>>
(** C5: a join naming a user who is already a member of the room leaves the
    size of the room and every other participant as they were, and keeps
    the member's joinedAt, isMuted, isVideoOn and username (and userId and
    meetingId).  When the request has a peerId and the room is below the
    configured maximum, the join is accepted: the entry becomes the old one
    with the caller's connection as socketId and the peerId of the request,
    nothing else changed, and the caller is indexed to the user.  When the
    peerId is missing or the room is at the maximum, the join is answered
    with an error and the whole registry, the entry included, is as
    before. *)
Theorem rejoin_preserves_participant
        (MAX : option Z) (sid : string) (now : Clock) (payload : JoinCallPayload)
        (st : Registry) (m u : string) (old : CallParticipant) :
  jp_meetingId payload = Some m →
  jp_userId payload = Some u →
  participant_of st m u = Some old →
  room_size (on_join MAX sid now payload st).1 m = room_size st m
  ∧ (∀ u', u' ≠ u →
           participant_of (on_join MAX sid now payload st).1 m u'
           = participant_of st m u')
  ∧ (∃ new,
      participant_of (on_join MAX sid now payload st).1 m u = Some new
      ∧ joinedAt new = joinedAt old
      ∧ isMuted new = isMuted old
      ∧ isVideoOn new = isVideoOn old
      ∧ username new = username old
      ∧ userId new = userId old
      ∧ meetingId new = meetingId old
      ∧ (is_error_reply (on_join MAX sid now payload st).2 = true ∧ new = old
         ∨ is_error_reply (on_join MAX sid now payload st).2 = false
           ∧ socketId new = sid
           ∧ jp_peerId payload = Some (peerId new)))
  ∧ (∀ peer,
        m ≠ "" → u ≠ "" →
        truthy_string (jp_peerId payload) = Some peer →
        (∀ n, MAX = Some n → (Z.of_nat (room_size st m) < n)%Z) →
        is_error_reply (on_join MAX sid now payload st).2 = false
        ∧ participant_of (on_join MAX sid now payload st).1 m u
          = Some (with_connection old sid peer)
        ∧ socketToUser (on_join MAX sid now payload st).1 !! sid = Some (m, u))
  ∧ (truthy_string (jp_peerId payload) = None
     ∨ (∃ n, MAX = Some n ∧ (n ≤ Z.of_nat (room_size st m))%Z) →
     is_error_reply (on_join MAX sid now payload st).2 = true
     ∧ (on_join MAX sid now payload st).1 = st).
Proof.
  intros Hm Hu Hold.
  destruct (rejoin_frame MAX sid now payload st m u old Hm Hu Hold)
    as (Hsize & Hothers & Hkept).
  do 3 (split; [done|]).
  pose proof Hold as (room & Hroom & Hentry)%participant_of_Some.
  split.
  - intros peer Hm0 Hu0 Hpeer Hbelow.
    assert (Hmt : truthy_string (jp_meetingId payload) = Some m)
      by (rewrite Hm; by apply truthy_string_Some).
    assert (Hut : truthy_string (jp_userId payload) = Some u)
      by (rewrite Hu; by apply truthy_string_Some).
    pose proof (room_below_maximum MAX st m room Hroom Hbelow) as Hfull.
    destruct (on_join_reconnect MAX sid now payload st m u peer room old
                                Hmt Hut Hpeer Hroom Hfull Hentry) as [-> ->].
    split; [done|]. unfold participant_of. simpl.
    rewrite lookup_insert_eq. simpl. by rewrite !lookup_insert_eq.
  - intros Hrefused.
    destruct (truthy_string (jp_meetingId payload)) as [m'|] eqn:Hm';
      [|by rewrite on_join_invalid by auto].
    destruct (truthy_string (jp_userId payload)) as [u'|] eqn:Hu';
      [|by rewrite on_join_invalid by auto].
    destruct (truthy_string (jp_peerId payload)) as [peer|] eqn:Hpeer;
      [|by rewrite on_join_invalid by auto].
    assert (m' = m) as ->
      by (apply truthy_string_Some in Hm' as [Hm' _]; congruence).
    destruct Hrefused as [|(n & -> & Hn)]; [done|].
    rewrite (on_join_full (Some n) sid now payload st m u' peer room); try done.
    apply room_is_full_spec. unfold room_size in Hn. by rewrite Hroom in Hn.
Qed.

Lemma rejoin_preserves_participant_witness :
  participant_of
    (on_join (Some 10%Z) "sA2" tick (join_as_payload "r1" "A" "pA2") two_users).1
    "r1" "A"
  = Some (with_connection entry_A "sA2" "pA2")
  ∧ room_size (on_join (Some 10%Z) "sA2" tick (join_as_payload "r1" "A" "pA2")
                       two_users).1 "r1"
    = room_size two_users "r1".
Proof.
  destruct (rejoin_preserves_participant
              (Some 10%Z) "sA2" tick (join_as_payload "r1" "A" "pA2")
              two_users "r1" "A" entry_A)
    as (Hsize & _ & _ & Hupdated & _).
  - reflexivity.
  - reflexivity.
  - vm_compute. reflexivity.
  - destruct (Hupdated "pA2") as (_ & Hentry & _).
    + discriminate.
    + discriminate.
    + reflexivity.
    + intros n [= <-]. vm_compute. reflexivity.
    + split; [exact Hentry | exact Hsize].
Defined.

(** ** Unicast delivery of signals *)



(** ** Disconnect and leave *)

Lemma truthy_string_nonempty s : s ≠ "" → truthy_string (Some s) = Some s.
Proof. intros Hs. by apply truthy_string_Some. Qed.


Lemma handleUserLeave_removes sid now om ou st m u :
  truthy_string om = Some m → truthy_string ou = Some u →
  participant_of (handleUserLeave sid now om ou st).1 m u = None.
Proof.
  intros Hm Hu.
  destruct (handleUserLeave_cases sid now om ou st)
    as [[-> Hnone]|(m' & u' & room & part & Hm' & Hu' & Hroom & Hpart & ->)]; [by auto|].
  assert (m' = m) as -> by congruence. assert (u' = u) as -> by congruence.
  unfold participant_of. simpl. case_bool_decide.
  - by rewrite lookup_delete_eq.
  - rewrite lookup_insert_eq. simpl. apply lookup_delete_eq.
Qed.

(** C7, as amended: the disconnect handler knows the user of a closing
    connection through the connection index only.  For a connection that
    the index resolves to (roomId, userId), the disconnect gives the same
    registry and the same emissions as a leave event for (roomId, userId)
    arriving on that connection; for a participant that exists this removes
    the entry and the index entry of the connection, deletes the room when
    it was the last entry, and broadcasts one peer-left to the room. *)
Theorem disconnect_acts_as_leave
        (sid : string) (now : Clock) (st : Registry) (m u : string) :
  socketToUser st !! sid = Some (m, u) →
  on_disconnect sid now st
  = on_leave sid now (mkLeaveCallPayload (Some m) (Some u)) st
  ∧ ∀ p, m ≠ "" → u ≠ "" → participant_of st m u = Some p →
         participant_of (on_disconnect sid now st).1 m u = None
         ∧ socketToUser (on_disconnect sid now st).1 !! sid = None
         ∧ (room_size st m = 1 → callRooms (on_disconnect sid now st).1 !! m = None)
         ∧ (on_disconnect sid now st).2
           = [socket_leave sid m;
              io_to_emit m (PEER_LEFT u (peerId p) (username p) (now 0))].
Proof.
  intros Hidx. unfold on_disconnect, on_leave. rewrite Hidx. simpl.
  split; [done|]. intros p Hm Hu Hp.
  split; [by apply handleUserLeave_removes; apply truthy_string_nonempty|].
  destruct (handleUserLeave_cases sid now (Some m) (Some u) st)
    as [[_ Hnone]|(m' & u' & room & part & Hm' & Hu' & Hroom & Hpart & ->)].
  { rewrite (Hnone m u) in Hp by by apply truthy_string_nonempty. done. }
  rewrite (truthy_string_nonempty m Hm) in Hm'. injection Hm' as <-.
  rewrite (truthy_string_nonempty u Hu) in Hu'. injection Hu' as <-.
  unfold participant_of in Hp. rewrite Hroom in Hp. simpl in Hp.
  assert (part = p) as -> by congruence.
  simpl. split; [apply lookup_delete_eq|]. split; [|done].
  unfold room_size. rewrite Hroom. simpl. intros Hsize.
  rewrite bool_decide_eq_true_2; [apply lookup_delete_eq|].
  rewrite map_size_delete_Some by eauto. lia.
Qed.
<<
Repeat every line of the records above exactly.

(** C5: a join naming a user who is already a member of the room leaves the
    size of the room and every other participant as they were, and keeps
    the member's joinedAt, isMuted, isVideoOn and username (and userId and
    meetingId).  When the request has a peerId and the room is below the
    configured maximum, the join is accepted: the entry becomes the old one
    with the caller's connection as socketId and the peerId of the request,
    nothing else changed, and the caller is indexed to the user.  When the
    peerId is missing or the room is at the maximum, the join is answered
    with an error and the whole registry, the entry included, is as
    before. *)
Theorem rejoin_preserves_participant
        (MAX : option Z) (sid : string) (now : Clock) (payload : JoinCallPayload)
        (st : Registry) (m u : string) (old : CallParticipant) :
  jp_meetingId payload = Some m →
  jp_userId payload = Some u →
  participant_of st m u = Some old →
  room_size (on_join MAX sid now payload st).1 m = room_size st m
  ∧ (∀ u', u' ≠ u →
           participant_of (on_join MAX sid now payload st).1 m u'
           = participant_of st m u')
  ∧ (∃ new,
      participant_of (on_join MAX sid now payload st).1 m u = Some new
      ∧ joinedAt new = joinedAt old
      ∧ isMuted new = isMuted old
      ∧ isVideoOn new = isVideoOn old
      ∧ username new = username old
      ∧ userId new = userId old
      ∧ meetingId new = meetingId old
      ∧ (is_error_reply (on_join MAX sid now payload st).2 = true ∧ new = old
         ∨ is_error_reply (on_join MAX sid now payload st).2 = false
           ∧ socketId new = sid
           ∧ jp_peerId payload = Some (peerId new)))
  ∧ (∀ peer,
        m ≠ "" → u ≠ "" →
        truthy_string (jp_peerId payload) = Some peer →
        (∀ n, MAX = Some n → (Z.of_nat (room_size st m) < n)%Z) →
        is_error_reply (on_join MAX sid now payload st).2 = false
        ∧ participant_of (on_join MAX sid now payload st).1 m u
          = Some (with_connection old sid peer)
        ∧ socketToUser (on_join MAX sid now payload st).1 !! sid = Some (m, u))
  ∧ (truthy_string (jp_peerId payload) = None
     ∨ (∃ n, MAX = Some n ∧ (n ≤ Z.of_nat (room_size st m))%Z) →
     is_error_reply (on_join MAX sid now payload st).2 = true
     ∧ (on_join MAX sid now payload st).1 = st).
Proof.
  intros Hm Hu Hold.
  destruct (rejoin_frame MAX sid now payload st m u old Hm Hu Hold)
    as (Hsize & Hothers & Hkept).
  do 3 (split; [done|]).
  pose proof Hold as (room & Hroom & Hentry)%participant_of_Some.
  split.
  - intros peer Hm0 Hu0 Hpeer Hbelow.
    assert (Hmt : truthy_string (jp_meetingId payload) = Some m)
      by (rewrite Hm; by apply truthy_string_Some).
    assert (Hut : truthy_string (jp_userId payload) = Some u)
      by (rewrite Hu; by apply truthy_string_Some).
    pose proof (room_below_maximum MAX st m room Hroom Hbelow) as Hfull.
    destruct (on_join_reconnect MAX sid now payload st m u peer room old
                                Hmt Hut Hpeer Hroom Hfull Hentry) as [-> ->].
    split; [done|]. unfold participant_of. simpl.
    rewrite lookup_insert_eq. simpl. by rewrite !lookup_insert_eq.
  - intros Hrefused.
    destruct (truthy_string (jp_meetingId payload)) as [m'|] eqn:Hm';
      [|by rewrite on_join_invalid by auto].
    destruct (truthy_string (jp_userId payload)) as [u'|] eqn:Hu';
      [|by rewrite on_join_invalid by auto].
    destruct (truthy_string (jp_peerId payload)) as [peer|] eqn:Hpeer;
      [|by rewrite on_join_invalid by auto].
    assert (m' = m) as ->
      by (apply truthy_string_Some in Hm' as [Hm' _]; congruence).
    destruct Hrefused as [|(n & -> & Hn)]; [done|].
    rewrite (on_join_full (Some n) sid now payload st m u' peer room); try done.
    apply room_is_full_spec. unfold room_size in Hn. by rewrite Hroom in Hn.
Qed.

Lemma rejoin_preserves_participant_witness :
  participant_of
    (on_join (Some 10%Z) "sA2" tick (join_as_payload "r1" "A" "pA2") two_users).1
    "r1" "A"
  = Some (with_connection entry_A "sA2" "pA2")
  ∧ room_size (on_join (Some 10%Z) "sA2" tick (join_as_payload "r1" "A" "pA2")
                       two_users).1 "r1"
    = room_size two_users "r1".
Proof.
  destruct (rejoin_preserves_participant
              (Some 10%Z) "sA2" tick (join_as_payload "r1" "A" "pA2")
              two_users "r1" "A" entry_A)
    as (Hsize & _ & _ & Hupdated & _).
  - reflexivity.
  - reflexivity.
  - vm_compute. reflexivity.
  - destruct (Hupdated "pA2") as (_ & Hentry & _).
    + discriminate.
    + discriminate.
    + reflexivity.
    + intros n [= <-]. vm_compute. reflexivity.
    + split; [exact Hentry | exact Hsize].
Defined.

(** ** Unicast delivery of signals *)



(** ** Disconnect and leave *)

Lemma truthy_string_nonempty s : s ≠ "" → truthy_string (Some s) = Some s.
Proof. intros Hs. by apply truthy_string_Some. Qed.


Lemma handleUserLeave_removes sid now om ou st m u :
  truthy_string om = Some m → truthy_string ou = Some u →
  participant_of (handleUserLeave sid now om ou st).1 m u = None.
Proof.
  intros Hm Hu.
  destruct (handleUserLeave_cases sid now om ou st)
    as [[-> Hnone]|(m' & u' & room & part & Hm' & Hu' & Hroom & Hpart & ->)]; [by auto|].
  assert (m' = m) as -> by congruence. assert (u' = u) as -> by congruence.
  unfold participant_of. simpl. case_bool_decide.
  - by rewrite lookup_delete_eq.
  - rewrite lookup_insert_eq. simpl. apply lookup_delete_eq.
Qed.

(** C7, as amended: the disconnect handler knows the user of a closing
    connection through the connection index only.  For a connection that
    the index resolves to (roomId, userId), the disconnect gives the same
    registry and the same emissions as a leave event for (roomId, userId)
    arriving on that connection; for a participant that exists this removes
    the entry and the index entry of the connection, deletes the room when
    it was the last entry, and broadcasts one peer-left to the room. *)
Theorem disconnect_acts_as_leave
        (sid : string) (now : Clock) (st : Registry) (m u : string) :
  socketToUser st !! sid = Some (m, u) →
  on_disconnect sid now st
  = on_leave sid now (mkLeaveCallPayload (Some m) (Some u)) st
  ∧ ∀ p, m ≠ "" → u ≠ "" → participant_of st m u = Some p →
         participant_of (on_disconnect sid now st).1 m u = None
         ∧ socketToUser (on_disconnect sid now st).1 !! sid = None
         ∧ (room_size st m = 1 → callRooms (on_disconnect sid now st).1 !! m = None)
         ∧ (on_disconnect sid now st).2
           = [socket_leave sid m;
              io_to_emit m (PEER_LEFT u (peerId p) (username p) (now 0))].
Proof.
  intros Hidx. unfold on_disconnect, on_leave. rewrite Hidx. simpl.
  split; [done|]. intros p Hm Hu Hp.
  split; [by apply handleUserLeave_removes; apply truthy_string_nonempty|].
  destruct (handleUserLeave_cases sid now (Some m) (Some u) st)
    as [[_ Hnone]|(m' & u' & room & part & Hm' & Hu' & Hroom & Hpart & ->)].
  { rewrite (Hnone m u) in Hp by by apply truthy_string_nonempty. done. }
  rewrite (truthy_string_nonempty m Hm) in Hm'. injection Hm' as <-.
  rewrite (truthy_string_nonempty u Hu) in Hu'. injection Hu' as <-.
  unfold participant_of in Hp. rewrite Hroom in Hp. simpl in Hp.
  assert (part = p) as -> by congruence.
  simpl. split; [apply lookup_delete_eq|]. split; [|done].
  unfold room_size. rewrite Hroom. simpl. intros Hsize.
  rewrite bool_decide_eq_true_2; [apply lookup_delete_eq|].
  rewrite map_size_delete_Some by eauto. lia.
Qed.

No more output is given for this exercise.